Involvement of 5-hydroxytryptaminergic (5-HT) system for aglycemia- and ischemia-induced depression of the spinal reflexes was evaluated. The monosynaptic (MSR) and polysynaptic (PSR) reflex potentials were elicited in the ventral root by stimulating the corresponding dorsal root in an isolated spinal cord from neonatal rat. Superfusion of aglycemic (glucose-free) or ischemic (glucose- and O 2-free) solution produced a time-dependent depression of the spinal reflexes and abolished them within 35 min. The time required to produce 50% depression of the reflexes (T-50) was around 19 and 13 min for aglycemia and ischemia, respectively. Spiperone (5-HT 2A antagonist) and ketanserin, (5-HT 2A/2C antagonist) blocked the aglycemia-induced depression of the reflexes completely while ondansetron (5-HT 3 antagonist) attenuated it partially (as abolition times were around 50 min).
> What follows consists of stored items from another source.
Lemma shard_call_sim s a cl i f c sh r sh' : simulates s a -> call_shard cl = Some (i, f) -> shard_ s !! i = Some c -> c_shards a !! i = Some sh ->
  f sh = Some (r, sh') -> exists s', do_call cl s = Done (r, s') /\ simulates s' (mkAbstract (<[i := sh']> (c_shards a)) (c_last a)).
Proof.
  intros Hsim Hcl Hc Hs Hf. pose proof (si_each _ _ Hsim i c sh Hc Hs) as Hrep.
  destruct cl as [k v chg del|k|[j x]|[j x]|k| | |]; try done; injection Hcl as <- <-; cbn [do_call].
  - destruct (insert_ok chg sh) eqn:Hok; [|done]. injection Hf as <- <-.
    destruct (Insert_refines (place k) c sh k v chg del Hrep eq_refl Hok) as (c' & E & Hrep').
    destruct (on_shard_sim s a _ _ _ _ _ _ _ Hsim Hc Hs E Hrep') as (s' & E' & Hsim'). exists s'. split; [|done].
    unfold Cache.Insert. fold (place k). unfold bind. by rewrite E'.
  - destruct (pins_ok sh) eqn:Hok; [|done]. injection Hf as <- <-.
    destruct (Lookup_refines (place k) c sh Hrep k Hok) as (c' & E & Hrep').
    destruct (on_shard_sim s a _ _ _ _ _ _ _ Hsim Hc Hs E Hrep') as (s' & E' & Hsim'). exists s'. split; [|done].
    unfold Cache.Lookup. fold (place k). unfold bind. rewrite E'. unfold ret. by destruct (fst (shard_lookup k sh)).
  - destruct (shard_release x sh) as [sh1|] eqn:Hrel; [|done]. injection Hf as <- <-.
    destruct (Release_sim s a _ _ _ _ _ Hsim Hc Hs Hrel) as (s' & E' & Hsim'). exists s'. split; [|done]. by rewrite (bind_Done _ _ _ _ _ E').
  - destruct (List.find _ _) as [it|] eqn:Hfi; [|done]. injection Hf as <- <-. exists s.
    rewrite (bind_Done _ _ _ _ _ (Value_sim s a _ _ _ _ _ Hsim Hc Hs Hfi)). split; [done|]. rewrite list_insert_id by done. by destruct a.
  - injection Hf as <- <-. destruct (Erase_refines (place k) c sh Hrep k) as (c' & E & Hrep').
    destruct (on_shard_sim s a _ _ _ _ _ _ _ Hsim Hc Hs E Hrep') as (s' & E' & Hsim'). exists s'. split; [|done].
    unfold Erase. fold (place k). by rewrite (bind_Done _ _ _ _ _ E').
Qed.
Ischemia-induced depression was blocked up to 50 min by ketanserin or ondansetron but not by spiperone. In the presence of ketanserin or ondansetron, the reflexes were abolished by 60 min while in spiperone the reflexes were abolished by 30 min. In 5,7-dihydroxytryptamine treated rats, aglycemia depressed the reflexes by 45 min (greater than control, P < 0.05) while the time for ischemia-induced depression was not different from the control response. The results indicate that aglycemia involves mainly 5-HT 2 receptors while ischemia involves 5-HT 3 receptors.